Todd suggested group badges in a client meeting.

As the group achieves more success, it gets more badges. This is an impressive way to promote collaboration, allow everyone to specialize, and build a stronger group identity.

But collaboration has a downside too. People want to get along. This well-intentioned goal can lead to people withholding ideas that might be at odds with the group. Social loafing becomes widespread. If everyone shares in the outcomes regardless of the who created the inputs, why create inputs?

Compromise becomes a necessity for everyone to agree. These compromises can lead to inferior outcomes. Collaboration also entails coordination costs. You need meetings to check everyone is on the same page, address concerns, and plan work etc…Collaboration can easily become dominated by a small group.

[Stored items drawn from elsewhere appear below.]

(* ===== verification/BerWrite.v ===== *)
(** * BerWrite: the writer of ber.c produces the encoding of X.690.

    A forest of elements is what the code keeps in linked cells: a first
    child and a next sibling. [rep] relates the two, [encode] is the reference;
    ober_calc_len computes its length, ober_write_elements writes it. *)

From stdpp Require Import gmultiset.
From S2P Require Import Prelude Ber BerOctets.
Import X690.

(** ** Forests *)

Inductive forest := Nil | Node (e : ber_element) (sub next : forest).

Fixpoint fsize (f : forest) : nat := match f with Nil => O | Node _ sub next => S (fsize sub + fsize next) end.
Fixpoint fall (P : ber_element -> forest -> Prop) (f : forest) : Prop :=
  match f with Nil => True | Node e sub next => P e sub /\ fall P sub /\ fall P next end.
Fixpoint siblings (f : forest) : nat := match f with Nil => O | Node _ _ next => S (siblings next) end.

(** The cell of an element: its links, and its payload unless it has children. *)
Definition cell (e : ber_element) (n s : Z) : ber_element := with_next (if is_seq (be_encoding e) then with_un e (Word s) else e) n.

(** The cells [D] of the heap hold the forest. *)
Fixpoint rep (h : gmap Z ber_element) (p : Z) (f : forest) (D : gset Z) : Prop :=
  match f with
  | Nil => p = 0 /\ D = ∅
  | Node e sub next =>
      p <> 0 /\ exists s n Ds Dn, h !! p = Some (cell e n s) /\ (is_seq (be_encoding e) = false -> sub = Nil) /\
        rep h s sub Ds /\ rep h n next Dn /\ (p ∉ Ds) /\ (p ∉ Dn) /\ Ds ## Dn /\ D = {[p]} ∪ (Ds ∪ Dn)
  end.

Lemma forest_frame h h' f : forall p D, rep h p f D -> (forall q, q ∈ D -> h' !! q = h !! q) -> rep h' p f D.
Proof.
  induction f as [|e sub IHs next IHn]; intros p D Hr Hf; [done|]. destruct Hr as (Hp & s & n & Ds & Dn & Hc & Hq & Hs & Hn & H1 & H2 & H3 & ->).
  split; [done|]. exists s, n, Ds, Dn. rewrite Hf by set_solver. split; [done|]. split; [done|].
  split; [apply IHs; [done|intros; apply Hf; set_solver]|]. split; [apply IHn; [done|intros; apply Hf; set_solver]|]. done.
Qed.

Lemma rep_null h f D : rep h 0 f D -> f = Nil /\ D = ∅.
Proof. destruct f; [by intros [_ ->]|]. by intros [? _]. Qed.
Lemma rep_nonnull h p f D : rep h p f D -> (p =? 0) = (match f with Nil => true | _ => false end).
Proof. destruct f; [by intros [-> _]|]. intros [? _]. by apply Z.eqb_neq. Qed.
Lemma forest_dom h f : forall p D q, rep h p f D -> q ∈ D -> is_Some (h !! q).
Proof.
  induction f as [|e sub IHs next IHn]; intros p D q Hr Hq; [destruct Hr as [_ ->]; set_solver|].
  destruct Hr as (Hp & s & n & Ds & Dn & Hc & _ & Hs & Hn & _ & _ & _ & ->). apply elem_of_union in Hq as [->%elem_of_singleton|[Hq|Hq]%elem_of_union]; [by eexists|by eapply IHs|by eapply IHn].
Qed.

(** What the code sees of a cell. *)
Create Rewrite HintDb cell.
Lemma cell_next e n s : be_next (cell e n s) = n.
Proof. done. Qed.
Lemma cell_encoding e n s : be_encoding (cell e n s) = be_encoding e.
Proof. unfold cell. by destruct (is_seq _). Qed.
Lemma cell_type e n s : be_type (cell e n s) = be_type e.
Proof. unfold cell. by destruct (is_seq _). Qed.
Lemma cell_class e n s : be_class (cell e n s) = be_class e.
Proof. unfold cell. by destruct (is_seq _). Qed.
Lemma cell_len e n s : be_len (cell e n s) = be_len e.
Proof. unfold cell. by destruct (is_seq _). Qed.
Lemma cell_free e n s : be_free (cell e n s) = be_free e.
Proof. unfold cell. by destruct (is_seq _). Qed.
Lemma cell_cb e n s : be_cb (cell e n s) = be_cb e.
Proof. unfold cell. by destruct (is_seq _). Qed.
Lemma cell_un e n s : be_un (cell e n s) = if is_seq (be_encoding e) then Word s else be_un e.
Proof. unfold cell. by destruct (is_seq _). Qed.
Lemma cell_with_len e n s len : with_len (cell e n s) len = cell (with_len e len) n s.
Proof. unfold cell. cbn. by destruct (is_seq _). Qed.
Lemma cell_with_next e n s n' : with_next (cell e n s) n' = cell e n' s.
Proof. unfold cell. by destruct (is_seq _). Qed.
#[export] Hint Rewrite cell_next cell_encoding cell_type cell_class cell_len cell_free cell_cb cell_un : cell.

(** ** Freeing *)

Definition wipe (D : gset Z) (h : gmap Z ber_element) : gmap Z ber_element := filter (fun kv => kv.1 ∉ D) h.
Lemma lookup_wipe D h q : wipe D h !! q = if decide (q ∈ D) then None else h !! q.
Proof.
  destruct (wipe D h !! q) as [e|] eqn:E; unfold wipe in E.
  - apply map_lookup_filter_Some in E as [E Hq]. by rewrite decide_False.
  - apply map_lookup_filter_None in E. destruct (decide _) as [|Hq]; [done|]. destruct E as [E|E]; [done|].
    destruct (h !! q) as [e|] eqn:Eq; [|done]. by destruct (E e eq_refl Hq).
Qed.
Lemma wipe_empty h : wipe ∅ h = h.
Proof. apply map_eq. intros q. rewrite lookup_wipe. destruct (decide _); [set_solver|done]. Qed.
Lemma wipe_wipe D1 D2 h : wipe D1 (wipe D2 h) = wipe (D2 ∪ D1) h.
Proof. apply map_eq. intros q. rewrite !lookup_wipe. repeat destruct (decide _); set_solver. Qed.
Lemma delete_wipe D p h : delete p (wipe D h) = wipe ({[p]} ∪ D) h.
Proof. apply map_eq. intros q. rewrite lookup_wipe, lookup_delete. destruct (decide (p = q)) as [->|]; rewrite ?lookup_wipe; repeat destruct (decide _); try set_solver. Qed.

Lemma with_heap_heap s h1 h2 : with_heap (with_heap s h1) h2 = with_heap s h2.
Proof. done. Qed.
Lemma with_heap_same s : with_heap s (heap s) = s.
Proof. by destruct s. Qed.

(** The string of an element, if it has to be freed. *)
Definition string_ok (e : ber_element) (sub : forest) : Prop := be_free e = true -> is_str (be_encoding e) = true -> be_un e = Word 0 \/ exists b, be_un e = Buffer b.

Lemma is_str_seq x : is_str x = true -> is_seq x = false.
Proof. unfold is_str, is_seq. destruct (Z.eqb_spec x 16) as [->|]; [done|]. by destruct (Z.eqb_spec x 17) as [->|]. Qed.

(** What is done with the children of an element. *)
Lemma on_children {A} (c : ber_element) e n sp (k : Z -> M A) (x : A) : c = cell e n sp ->
  (if nonnull (be_un c) && is_seq (be_encoding c) then sub ← as_word (be_un c); k sub else mret x) = if is_seq (be_encoding e) && negb (sp =? 0) then k sp else mret x.
Proof. intros ->. autorewrite with cell. destruct (is_seq (be_encoding e)); cbn [nonnull]; [by rewrite andb_true_r|by rewrite andb_false_r]. Qed.

Lemma rep_children h sp sub Ds e : rep h sp sub Ds -> (is_seq (be_encoding e) = false -> sub = Nil) ->
  is_seq (be_encoding e) && negb (sp =? 0) = match sub with Nil => false | _ => true end.
Proof. intros Hr Hq. rewrite (rep_nonnull _ _ _ _ Hr). destruct (is_seq (be_encoding e)); [by destruct sub|by rewrite (Hq eq_refl)]. Qed.

(** The buffers that go with the elements: of one, and of a forest. *)
Definition buffer_owned (e : ber_element) : gmultiset (list Z) :=
  if be_free e && is_str (be_encoding e) then match be_un e with Buffer b => {[+ b +]} | Word _ => ∅ end else ∅.
Fixpoint owned (f : forest) : gmultiset (list Z) :=
  match f with Nil => ∅ | Node e sub next => buffer_owned e ⊎ (owned sub ⊎ owned next) end.

(** The state without the cells [D] and the buffers [m]. *)
Definition freed (D : gset Z) (m : gmultiset (list Z)) (s : st) : st := with_bufs (with_heap s (wipe D (heap s))) (bufs s ∖ m).
Lemma freed_nothing s : freed ∅ ∅ s = s.
Proof. unfold freed. rewrite wipe_empty. destruct s as [h b o e r c m]. unfold with_bufs, with_heap. cbn. f_equal. multiset_solver. Qed.
Lemma freed_freed D1 D2 m1 m2 s : freed D2 m2 (freed D1 m1 s) = freed (D1 ∪ D2) (m1 ⊎ m2) s.
Proof. unfold freed, with_bufs, with_heap. cbn. rewrite wipe_wipe. f_equal. multiset_solver. Qed.

Lemma release_string c e n sp sub s : c = cell e n sp -> string_ok e sub -> buffer_owned e ⊆ bufs s ->
  (if be_free c && is_str (be_encoding c) then free_buffer (be_un c) else mret tt) s = Some (tt, freed ∅ (buffer_owned e) s).
Proof.
  intros -> Ho. autorewrite with cell. unfold buffer_owned. destruct (be_free e) eqn:Ef, (is_str (be_encoding e)) eqn:Es; cbn [andb]; try by rewrite freed_nothing.
  rewrite (is_str_seq _ Es). unfold free_buffer. destruct (Ho Ef Es) as [->|[b ->]]; cbn [as_buffer Z.eqb]; run; [by rewrite freed_nothing|].
  intros Hb. unfold disown, freed. rewrite decide_True by multiset_solver. by rewrite wipe_empty, with_heap_same.
Qed.

Lemma free_spec f : forall fuel p D s, rep (heap s) p f D -> fall string_ok f -> owned f ⊆ bufs s -> (fsize f < fuel)%nat ->
  ober_free_elements fuel p s = Some (tt, freed D (owned f) s).
Proof.
  induction f as [|e sub IHs next IHn]; intros fuel p D s Hr Ho Hb Hf; (destruct fuel as [|fuel]; [lia|]); cbn [ober_free_elements owned].
  { destruct Hr as [-> ->]. cbn [Z.eqb]. by rewrite freed_nothing. }
  destruct Hr as (Hp & sp & np & Ds & Dn & Hc & Hq & Hs & Hn & H1 & H2 & H3 & ->). destruct Ho as (Ho & Hos & Hon). cbn [fsize owned] in Hf, Hb.
  destruct (Z.eqb_spec p 0); [done|]. step (load_ok _ _ _ Hc). rewrite (on_children _ e np sp) by done. rewrite (rep_children _ _ _ _ _ Hs Hq).
  assert (E1 : (if match sub with Nil => false | _ => true end then ober_free_elements fuel sp else mret tt) s = Some (tt, freed Ds (owned sub) s)).
  { destruct sub; [destruct Hs as [_ ->]; cbn [owned]; by rewrite freed_nothing|]. apply IHs; [done|done|multiset_solver|lia]. }
  step E1. rewrite cell_next. set (s1 := freed Ds (owned sub) s).
  assert (Hn1 : rep (heap s1) np next Dn) by (apply (forest_frame (heap s)); [done|]; intros q Hqn; cbn; rewrite lookup_wipe, decide_False by set_solver; done).
  assert (E2 : (if negb (np =? 0) then ober_free_elements fuel np else mret tt) s1 = Some (tt, freed Dn (owned next) s1)).
  { rewrite (rep_nonnull _ _ _ _ Hn). destruct next; [destruct Hn as [_ ->]; cbn [owned]; by rewrite freed_nothing|]. apply IHn; [done|done|cbn; multiset_solver|lia]. }
  step E2. unfold s1. rewrite freed_freed. set (s2 := freed _ _ s).
  assert (E3 : (if be_free (cell e np sp) && is_str (be_encoding (cell e np sp)) then free_buffer (be_un (cell e np sp)) else mret tt) s2 = Some (tt, freed ∅ (buffer_owned e) s2))
    by (apply (release_string _ e np sp sub); [done|done|cbn; multiset_solver]).
  step E3. unfold s2. rewrite freed_freed, union_empty_r_L.
  assert (Hp2 : heap (freed (Ds ∪ Dn) (owned sub ⊎ owned next ⊎ buffer_owned e) s) !! p = Some (cell e np sp)) by (cbn; rewrite lookup_wipe, decide_False by set_solver; done).
  rewrite (free_ok _ _ _ Hp2). unfold freed, with_bufs, with_heap. cbn. rewrite delete_wipe. do 3 f_equal. multiset_solver.
Qed.

(** ** The encoding (X.690) *)

Definition number_of (u : be_union) : Z := match u with Word w => w | Buffer _ => 0 end.
Definition buffer_of (u : be_union) : list Z := match u with Buffer b => b | Word _ => [] end.
(** The content of an element that has no children. *)
Definition payload (e : ber_element) : list Z :=
  if is_num (be_encoding e) then content (Z.to_nat (be_len e)) (number_of (be_un e))
  else if is_str (be_encoding e) then take (Z.to_nat (be_len e)) (buffer_of (be_un e)) else [].

Definition head_octets (e : ber_element) (body : list Z) : list Z :=
  identifier (be_class e) (be_type e) (is_seq (be_encoding e)) ++ length_octets (Z.of_nat (length body)).
Fixpoint encode (f : forest) : list Z :=
  match f with
  | Nil => []
  | Node e sub next => let body := if is_seq (be_encoding e) then encode sub else payload e in head_octets e body ++ body ++ encode next
  end.
Definition body_of (e : ber_element) (sub : forest) : list Z := if is_seq (be_encoding e) then encode sub else payload e.
Lemma encode_node e sub next : encode (Node e sub next) = head_octets e (body_of e sub) ++ body_of e sub ++ encode next.
Proof. done. Qed.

The opposite, of course, is competition. Competition fires up tribal motivations. People try harder and get the results they deserve. People are free to tackle any problem in any way they see fit. New ideas rise and fall on merit instead of through compromise. Competition breeds greater diversity.

Yet competition is destructive and wasteful too. It harms relationships and encourages bad behavior. You can beat an opponent by you doing better or them doing worse. Time can be wasted repeating bad ideas. People focus on winning instead of delivering the best outcome.

Do you focus on group success or individual success? Every time you reward or acknowledge an individual or a group, you’re promoting competition or collaboration. This is largely decided by the outcome you want and who benefits.

Competition works best when the outcome trumps group unity. We want top companies to compete ferociously to deliver the best products at the lowest price, for example. Industries develop quickest through intense competition, not close collaboration.

Collaboration works best when group unity trumps the outcome (or when each person has specialized expertise to add). For example, it’s usually best for employees to collaborate rather than compete.

You get to make this decision in your community. Be aware of the trade-offs. When the outcomes extend beyond those making the inputs, you probably want competition. If it doesn’t, aim for collaboration.

Comments

  1. Dean Samways says:

    Collaborative groups are always so much easier to work with. You very rarely are called on to firefight or manage a crisis.

    I’m drawn to communities with a common goal that everyone is working towards together. Competitive communities have a much higher tendency to become toxic and ineffective.

  2. Piper_Wilson says:

    Back when I was an air traffic controller negotiating with other facilities, management told us that our goal was not to compromise, although compromise was acceptable. Our goal was to come up with a solution that everyone could live with. We didn’t have to like the product, we just had to agree that the solution would be safe and workable for everyone involved.

  3. Richard Millington says:

    Isn’t this the definition of compromise? :slight_smile:

  4. Piper_Wilson says:

    @richard_millington - Nope. In a compromise, everyone gets something they want. In the FAA, you could walk away from the negotiation table getting absolutely nothing that you want but something you could live with. Their buzzword was consensus.

  5. Richard Millington says:

    hmm, I think the definition of compromise is about each side making a concession. But suspect we’re talking about the same thing in different terminology here. If it works, it works!